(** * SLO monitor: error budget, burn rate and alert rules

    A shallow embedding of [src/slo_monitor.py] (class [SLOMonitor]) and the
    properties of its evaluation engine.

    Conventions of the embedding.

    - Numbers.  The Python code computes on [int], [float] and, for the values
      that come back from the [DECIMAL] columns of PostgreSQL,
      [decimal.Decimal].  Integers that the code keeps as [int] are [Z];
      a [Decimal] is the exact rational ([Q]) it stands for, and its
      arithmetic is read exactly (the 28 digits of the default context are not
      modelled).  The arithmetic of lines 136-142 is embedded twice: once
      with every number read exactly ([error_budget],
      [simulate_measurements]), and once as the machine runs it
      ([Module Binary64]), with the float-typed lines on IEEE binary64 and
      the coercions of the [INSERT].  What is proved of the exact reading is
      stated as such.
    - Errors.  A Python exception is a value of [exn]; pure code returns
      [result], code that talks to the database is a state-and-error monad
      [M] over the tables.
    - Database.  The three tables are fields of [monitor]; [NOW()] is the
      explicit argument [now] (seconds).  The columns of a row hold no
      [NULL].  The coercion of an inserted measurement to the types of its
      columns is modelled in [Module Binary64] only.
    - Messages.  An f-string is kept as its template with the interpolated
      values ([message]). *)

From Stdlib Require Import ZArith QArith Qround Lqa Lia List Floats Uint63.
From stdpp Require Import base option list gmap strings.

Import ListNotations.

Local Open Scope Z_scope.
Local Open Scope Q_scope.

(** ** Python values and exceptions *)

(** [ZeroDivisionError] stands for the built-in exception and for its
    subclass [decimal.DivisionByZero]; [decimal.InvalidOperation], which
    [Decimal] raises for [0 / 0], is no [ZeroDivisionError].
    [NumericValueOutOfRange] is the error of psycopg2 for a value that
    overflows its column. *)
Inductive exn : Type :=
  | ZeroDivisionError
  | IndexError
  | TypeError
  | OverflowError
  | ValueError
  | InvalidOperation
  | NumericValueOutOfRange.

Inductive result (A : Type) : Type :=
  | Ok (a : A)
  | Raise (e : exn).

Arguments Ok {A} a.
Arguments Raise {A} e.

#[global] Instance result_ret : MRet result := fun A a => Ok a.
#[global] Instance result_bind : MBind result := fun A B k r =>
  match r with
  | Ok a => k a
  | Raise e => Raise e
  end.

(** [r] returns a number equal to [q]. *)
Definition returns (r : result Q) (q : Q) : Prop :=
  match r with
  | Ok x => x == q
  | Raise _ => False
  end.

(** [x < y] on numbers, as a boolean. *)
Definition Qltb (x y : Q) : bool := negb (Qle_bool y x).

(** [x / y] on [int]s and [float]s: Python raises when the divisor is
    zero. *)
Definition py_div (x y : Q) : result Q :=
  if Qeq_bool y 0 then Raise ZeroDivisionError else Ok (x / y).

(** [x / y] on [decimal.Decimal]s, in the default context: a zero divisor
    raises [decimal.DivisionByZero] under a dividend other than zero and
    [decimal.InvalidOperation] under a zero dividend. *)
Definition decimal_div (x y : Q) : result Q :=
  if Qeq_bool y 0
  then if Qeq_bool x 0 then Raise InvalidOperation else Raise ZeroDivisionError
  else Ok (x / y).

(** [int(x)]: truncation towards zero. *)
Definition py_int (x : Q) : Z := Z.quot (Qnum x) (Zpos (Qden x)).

------------------------------

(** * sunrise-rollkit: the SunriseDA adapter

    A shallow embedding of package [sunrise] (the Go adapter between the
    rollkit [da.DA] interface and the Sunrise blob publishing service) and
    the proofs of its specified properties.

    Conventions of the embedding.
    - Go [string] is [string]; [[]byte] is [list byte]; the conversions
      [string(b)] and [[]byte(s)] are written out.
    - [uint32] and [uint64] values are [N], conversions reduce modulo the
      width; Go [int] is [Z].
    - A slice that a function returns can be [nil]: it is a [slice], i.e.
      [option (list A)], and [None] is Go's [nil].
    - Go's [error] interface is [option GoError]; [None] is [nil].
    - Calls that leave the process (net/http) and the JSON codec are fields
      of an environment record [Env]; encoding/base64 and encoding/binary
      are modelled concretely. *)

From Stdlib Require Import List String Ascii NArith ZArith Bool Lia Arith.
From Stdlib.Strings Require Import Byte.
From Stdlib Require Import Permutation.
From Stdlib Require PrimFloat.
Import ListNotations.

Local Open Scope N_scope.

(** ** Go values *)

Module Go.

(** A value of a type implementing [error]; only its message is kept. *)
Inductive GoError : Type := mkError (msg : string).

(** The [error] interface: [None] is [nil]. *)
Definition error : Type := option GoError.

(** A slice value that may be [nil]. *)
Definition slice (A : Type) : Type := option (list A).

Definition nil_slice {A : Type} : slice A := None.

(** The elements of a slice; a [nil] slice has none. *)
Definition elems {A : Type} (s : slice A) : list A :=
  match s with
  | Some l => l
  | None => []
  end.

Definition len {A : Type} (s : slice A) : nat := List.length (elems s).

------------------------------

**Directions for this task**
Working from the records above, write out verbatim only the lines from the line containing "with the interpolated" through the line containing "overflows its column. *)".

**Answer box**
    - Messages.  An f-string is kept as its template with the interpolated
      values ([message]). *)

From Stdlib Require Import ZArith QArith Qround Lqa Lia List Floats Uint63.
From stdpp Require Import base option list gmap strings.

Import ListNotations.

Local Open Scope Z_scope.
Local Open Scope Q_scope.

(** ** Python values and exceptions *)

(** [ZeroDivisionError] stands for the built-in exception and for its
    subclass [decimal.DivisionByZero]; [decimal.InvalidOperation], which
    [Decimal] raises for [0 / 0], is no [ZeroDivisionError].
    [NumericValueOutOfRange] is the error of psycopg2 for a value that
    overflows its column. *)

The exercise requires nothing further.